The Trump administration is halting live cattle, horse, and bison imports due to the spread of a flesh-eating pest that is threatening to cross the southern border.
U.S. Department of Agriculture (USDA) Secretary Brooke Rollins announced Sunday the suspension of those imports through the nation’s ports of entry along the southern border as the New World Screwworm (NWS) spreads northward through Mexico.
The agency said the suspension is taking immediate effect because the pest has been detected approximately 700 miles from the U.S. border.
The agency said that U.S. and Mexican officials are working to interdict and eradicate the pest in Mexico but “despite these efforts and the economic impact on both countries due to this action, there has been unacceptable northward advancement of NWS and additional action must be taken to slow the northern progression of this deadly parasitic fly.”
Therefore, the USDA Animal Plant Health Inspection Service (APHIS) along with Customs and Border Protection (CBP) are restricting those imports, and it will be on a month-to-month basis “until a significant window of containment is achieved.”

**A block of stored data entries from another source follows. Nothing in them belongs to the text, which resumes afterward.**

(* ===== verification/Request.v ===== *)
(** * Request

    [library/request.cpp]: the request object. Its input fields are filled by
    [attach] (or [restore]); its output side is a small state machine: status, headers
    and cookies may be set until the headers have been written to the stream, then
    only body bytes follow.

    The object is the record [t]; a member function that throws halfway returns the
    state it left together with the outcome. *)

From Stdlib Require Import Sorting.Sorted.
From S2P Require Import Prelude Cxx OrdMap Ranges StringUtils Buffer Form Cookie Parser Codec.

(** The stream behind a request ([request_io_stream.h]). [io_read s n] asks for [n] bytes: it
    gives the bytes stored at the front of the caller's memory and the value returned.
    [io_write s d n] passes the memory [d] and the [int] size [n]; it may throw. The last
    operation copies the contents of a [streambuf]. *)
Class IOStream (S : Type) := {
  io_read : S -> Z -> S * bytes * Z;
  io_write : S -> bytes -> Z -> S * result Z;
  io_write_buf : S -> bytes -> S
}.

(** What a request relies on: reads return the [pending] input, short only at its end; writes
    append to what has been [written]. This is the documented behaviour of the FastCGI
    streams as long as the connection is open. *)
Class IOStreamOk (S : Type) `{IOStream S} (pending written : S -> bytes) := {
  ok_io_read s n : 0 <= n < 2 ^ 31 ->
    exists s', io_read s n = (s', take (Z.to_nat n) (pending s), len (take (Z.to_nat n) (pending s))) /\
      pending s' = drop (Z.to_nat n) (pending s) /\ written s' = written s;
  ok_io_write s d n : 0 <= n <= len d ->
    exists s', io_write s d n = (s', Ok n) /\
      pending s' = pending s /\ written s' = written s ++ take (Z.to_nat n) d;
  ok_io_write_buf s d :
    pending (io_write_buf s d) = pending s /\ written (io_write_buf s d) = written s ++ d
}.

(** A stream between two strings. *)
Record MemStream := MkStream { input_ : bytes; output_ : bytes }.

#[export] Instance mem_stream : IOStream MemStream := {
  io_read s n := (MkStream (drop (Z.to_nat n) (input_ s)) (output_ s), take (Z.to_nat n) (input_ s),
                  len (take (Z.to_nat n) (input_ s)));
  io_write s d n := (MkStream (input_ s) (output_ s ++ take (Z.to_nat n) d), Ok n);
  io_write_buf s d := MkStream (input_ s) (output_ s ++ d)
}.

#[export] Instance mem_stream_ok : IOStreamOk MemStream input_ output_.
Proof. split; intros; [eexists; done|eexists; done|done]. Qed.

Module Request.

(** [session_] and [subject_] are shared pointers, given by the address they hold. *)
Record t (S : Type) := MkRequest {
  in_ : Parsed;
  body_ : DataBuffer;
  status_ : Z;
  headers_sent_ : bool;
  processed_ : bool;
  delay_ : Z;
  stream_ : option S;
  out_headers_ : list (bytes * bytes);
  out_cookies_ : list (bytes * Cookie.t);
  session_ : option nat;
  subject_ : option nat
}.
Arguments MkRequest {S}.
Arguments in_ {S}.
Arguments body_ {S}.
Arguments status_ {S}.
Arguments headers_sent_ {S}.
Arguments processed_ {S}.
Arguments delay_ {S}.
Arguments stream_ {S}.
Arguments out_headers_ {S}.
Arguments out_cookies_ {S}.
Arguments session_ {S}.
Arguments subject_ {S}.

Section Ops.
Context {S : Type} {IO : IOStream S}.
Implicit Types r : t S.

Definition set_in (r : t S) v := MkRequest v (body_ r) (status_ r) (headers_sent_ r) (processed_ r)
  (delay_ r) (stream_ r) (out_headers_ r) (out_cookies_ r) (session_ r) (subject_ r).
Definition set_body (r : t S) v := MkRequest (in_ r) v (status_ r) (headers_sent_ r) (processed_ r)
  (delay_ r) (stream_ r) (out_headers_ r) (out_cookies_ r) (session_ r) (subject_ r).
Definition set_status (r : t S) v := MkRequest (in_ r) (body_ r) v (headers_sent_ r) (processed_ r)
  (delay_ r) (stream_ r) (out_headers_ r) (out_cookies_ r) (session_ r) (subject_ r).
Definition set_sent (r : t S) v := MkRequest (in_ r) (body_ r) (status_ r) v (processed_ r)
  (delay_ r) (stream_ r) (out_headers_ r) (out_cookies_ r) (session_ r) (subject_ r).
Definition set_processed (r : t S) v := MkRequest (in_ r) (body_ r) (status_ r) (headers_sent_ r) v
  (delay_ r) (stream_ r) (out_headers_ r) (out_cookies_ r) (session_ r) (subject_ r).
Definition set_delay (r : t S) v := MkRequest (in_ r) (body_ r) (status_ r) (headers_sent_ r)
  (processed_ r) v (stream_ r) (out_headers_ r) (out_cookies_ r) (session_ r) (subject_ r).
Definition set_stream (r : t S) (v : option S) := MkRequest (in_ r) (body_ r) (status_ r) (headers_sent_ r)
  (processed_ r) (delay_ r) v (out_headers_ r) (out_cookies_ r) (session_ r) (subject_ r).
Definition set_out_headers (r : t S) v := MkRequest (in_ r) (body_ r) (status_ r) (headers_sent_ r)
  (processed_ r) (delay_ r) (stream_ r) v (out_cookies_ r) (session_ r) (subject_ r).
Definition set_out_cookies (r : t S) v := MkRequest (in_ r) (body_ r) (status_ r) (headers_sent_ r)
  (processed_ r) (delay_ r) (stream_ r) (out_headers_ r) v (session_ r) (subject_ r).
Definition set_session (r : t S) v := MkRequest (in_ r) (body_ r) (status_ r) (headers_sent_ r)
  (processed_ r) (delay_ r) (stream_ r) (out_headers_ r) (out_cookies_ r) v (subject_ r).
Definition set_subject (r : t S) v := MkRequest (in_ r) (body_ r) (status_ r) (headers_sent_ r)
  (processed_ r) (delay_ r) (stream_ r) (out_headers_ r) (out_cookies_ r) (session_ r) v.

(** *** Variables and headers of the request *)

Definition var (r : t S) (name : bytes) : bytes := Parser.get str_ltb (vars_ (in_ r)) name.
Definition header (r : t S) (name : bytes) : bytes := Parser.get StringCILess (headers_ (in_ r)) name.

Definition getEnvVariable (r : t S) (name : bytes) : bytes := var r name.
Definition getRole (r : t S) : bytes := var r (lit "FCGI_ROLE").

(** The conversion to [unsigned short] of an [int]; [std::stoi] may throw. *)
Definition getServerPort (r : t S) : result Z :=
  match var r (lit "SERVER_PORT") with
  | [] => Ok 80
  | res => v ← stoi res; Ok (u16 v)
  end.

Definition getHost (r : t S) : bytes := header r (lit "host").
Definition getServerAddr (r : t S) : bytes := var r (lit "SERVER_ADDR").
Definition getPathInfo (r : t S) : bytes := var r (lit "PATH_INFO").
Definition getPathTranslated (r : t S) : bytes := var r (lit "PATH_TRANSLATED").
Definition getScriptName (r : t S) : bytes := var r (lit "SCRIPT_NAME").
Definition getScriptFilename (r : t S) : bytes := var r (lit "SCRIPT_FILENAME").
Definition getDocumentRoot (r : t S) : bytes := var r (lit "DOCUMENT_ROOT").
Definition getRemoteUser (r : t S) : bytes := var r (lit "REMOTE_USER").
Definition getRemotePassword (r : t S) : bytes := var r (lit "REMOTE_PASSWD").
Definition getRemoteAddr (r : t S) : bytes := var r (lit "REMOTE_ADDR").
Definition getQueryString (r : t S) : bytes := var r (lit "QUERY_STRING").
Definition getRequestMethod (r : t S) : bytes := var r (lit "REQUEST_METHOD").
Definition getRequestId (r : t S) : bytes := var r (lit "REQUEST_ID").

(** Only [invalid_argument] is caught. *)
Definition getContentLength (r : t S) : result Z :=
  match header r (lit "content-length") with
  | [] => Ok 0
  | h =>
      match stoi h with
      | Throw (InvalidArgument _) => Ok 0
      | res => res
      end
  end.

Definition getContentType (r : t S) : bytes := header r (lit "content-type").

Definition getURI (r : t S) : bytes :=
  let res := getScriptName r ++ getPathInfo r in
  match getQueryString r with
  | [] => res
  | query_string => res ++ "?"%byte :: query_string
  end.

Definition isSecure (r : t S) : bool :=
  let val := var r (lit "HTTPS") in
  negb (Range.empty val) && str_eqb (lit "on") val.

Definition getUrl (r : t S) : bytes :=
  (if isSecure r then lit "https://" else lit "http://") ++ getHost r ++ getURI r.

(** *** Arguments, headers, cookies and files *)

Definition countArgs (r : t S) : Z := u32 (len (args_ (in_ r))).

Fixpoint hasArg_in (args : list (bytes * bytes)) (name : bytes) : bool :=
  match args with
  | [] => false
  | i :: args' => if str_eqb i.1 name then true else hasArg_in args' name
  end.
Definition hasArg (r : t S) (name : bytes) : bool := hasArg_in (args_ (in_ r)) name.

Fixpoint getArg_in (args : list (bytes * bytes)) (name : bytes) : bytes :=
  match args with
  | [] => []
  | i :: args' => if str_eqb i.1 name then i.2 else getArg_in args' name
  end.
Definition getArg (r : t S) (name : bytes) : bytes := getArg_in (args_ (in_ r)) name.

Fixpoint getArgs_in (args : list (bytes * bytes)) (name : bytes) : list bytes :=
  match args with
  | [] => []
  | i :: args' => if str_eqb i.1 name then i.2 :: getArgs_in args' name else getArgs_in args' name
  end.
Definition getArgs (r : t S) (name : bytes) : list bytes := getArgs_in (args_ (in_ r)) name.

(** The names through a [std::set]: sorted and without duplicates. *)
Definition argNames (r : t S) : list bytes :=
  map fst (foldl (fun names i => (om_insert str_ltb names i.1 tt).1) [] (args_ (in_ r))).

Definition countHeaders (r : t S) : Z := u32 (len (headers_ (in_ r))).
Definition hasHeader (r : t S) (name : bytes) : bool :=
  Parser.has StringCILess (headers_ (in_ r)) name.
Definition getHeader (r : t S) (name : bytes) : bytes := header r name.
Definition headerNames (r : t S) : list bytes := Parser.keys (headers_ (in_ r)).

Definition countCookie (r : t S) : Z := u32 (len (cookies_ (in_ r))).
Definition hasCookie (r : t S) (name : bytes) : bool := Parser.has str_ltb (cookies_ (in_ r)) name.
Definition getCookie (r : t S) (name : bytes) : bytes := Parser.get str_ltb (cookies_ (in_ r)) name.
Definition cookieNames (r : t S) : list bytes := Parser.keys (cookies_ (in_ r)).

Definition countRemoteFiles (r : t S) : Z := u32 (len (files_ (in_ r))).
Definition hasRemoteFile (r : t S) (name : bytes) : bool := Parser.has str_ltb (files_ (in_ r)) name.
Definition hasFile (r : t S) (name : bytes) : bool := hasRemoteFile r name.
Definition remoteFiles (r : t S) : list bytes := Parser.keys (files_ (in_ r)).

Definition remoteFileName (r : t S) (name : bytes) : bytes :=
  match om_find str_ltb (files_ (in_ r)) name with Some f => File.name_ f | None => [] end.
Definition remoteFileType (r : t S) (name : bytes) : bytes :=
  match om_find str_ltb (files_ (in_ r)) name with Some f => File.type_ f | None => [] end.
Definition remoteFile {I} `{DataBufferImpl I} (h : gmap nat I) (r : t S) (name : bytes)
    : result DataBuffer :=
  match om_find str_ltb (files_ (in_ r)) name with
  | Some f => Ok (File.data_ f)
  | None => Buf.view h (body_ r) 0 0
  end.

Definition requestBody (r : t S) : DataBuffer := body_ r.

(** *** The response *)

Definition sent_error (what : bytes) : exn := RuntimeError what.

(** [insert], and assignment through the [const_cast] when the name is there. *)
Definition setCookie (r : t S) (cookie : Cookie.t) : result (t S) :=
  if headers_sent_ r then
    Throw (sent_error (lit "Error in Request::setCookie: headers already sent: cookie - '" ++
      Cookie.name_ cookie ++ lit "=" ++ Cookie.value_ cookie ++ lit "'"))
  else
    let p := om_insert str_ltb (out_cookies_ r) (Cookie.name_ cookie) cookie in
    Ok (set_out_cookies r
      (if p.2 then p.1 else om_put str_ltb (out_cookies_ r) (Cookie.name_ cookie) cookie)).

Definition deleteCookie (r : t S) (name : bytes) : result (t S) :=
  setCookie r (Cookie.expires (Cookie.create name []) 0).

Definition headersSent (r : t S) : bool := headers_sent_ r.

Rollins explained, “The protection of our animals and safety of our nation’s food supply is a national security issue of the utmost importance. Once we see increased surveillance and eradication efforts, and the positive results of those actions, we remain committed to opening the border for livestock trade. This is not about politics or punishment of Mexico, rather it is about food and animal safety.”
The USDA’s website said the agency eradicated NWS from the U.S. in 1966 via a sterile insect technique, but there is always a risk of it being reintroduced:
The name screwworm refers to the maggots’ feeding behavior as they burrow (screw) into the wound, feeding as they go like a screw being driven into wood. Maggots cause extensive damage by tearing at the hosts’ tissue with sharp mouth hooks. The wound can become larger and deepen as more maggots hatch and feed on living tissue. As a result, NWS can cause serious, often deadly damage to the animal.
National Cattlemen’s Beef Association CEO Colin Woodall said the suspension of imports will affect the nation’s cattle industry, but it was of the utmost importance to ensure there is protection from NWS, Brownfield Ag News reported on Sunday.
Woodall also said the Mexican Government had not taken appropriate actions to eradicate the pest. The article continued:
Mexico recently agreed to eliminate restrictions that have limited the USDA’s efforts to combat the pest. Woodall tells Brownfield it was too little, too late. “Because the phytosanitary line, which is basically the red line that was drawn in the Isthmus of Mexico, that narrow part of Mexico, that was the area they were trying to hold it,” he says. “The New World screw worm flies have since broken through that barrier.”
According to Woodall, Mexico has essentially opened a “superhighway to the United States, especially looking at Texas.”
In a post on its website, the Texas and Southwestern Cattle Raisers Association (TSCRA) said it agrees with the decision to close the border as the pest threatens the United States.
President Carl Ray Polk Jr. said the association takes the threat seriously and commends Rollins for making the decision even though it creates short-term challenges for cattle raisers.
“Cooperation from the Mexican government is essential, and this move sends a clear signal about the urgency of the situation. Our association has consistently supported a border closure if warranted, and while we continue to work toward a domestic sterile fly production facility, we are left to rely more heavily on ground-based containment efforts,” he added.
In a social media post on Sunday, Rollins said, “The last time this devastating pest invaded America, it took 30 years for our cattle industry to recover. This cannot happen again”:
Montana Stockgrower’s Association President Lesley Robinson on Monday pressed home the point that “food safety and food security is national security,” she told Western Ag Network. She expressed appreciation that Rollins made the decision to halt the imports due to NWS.
“We’ve had it before and we do not want it again, and I just appreciate that they are taking it as serious as they are,” she added:
The USDA’s press release noted NWS was reported in the U.S. in November and the agency shut down the border for live animal trade that month.
“In February 2025, USDA resumed imports after APHIS and Mexico agreed to and implemented a comprehensive pre-clearance inspection and treatment protocol to ensure safe movement and steps to mitigate the threat of NWS,” the agency said.
Now, authorities are releasing sterile flies while focusing on Southern Mexico and parts of Central America.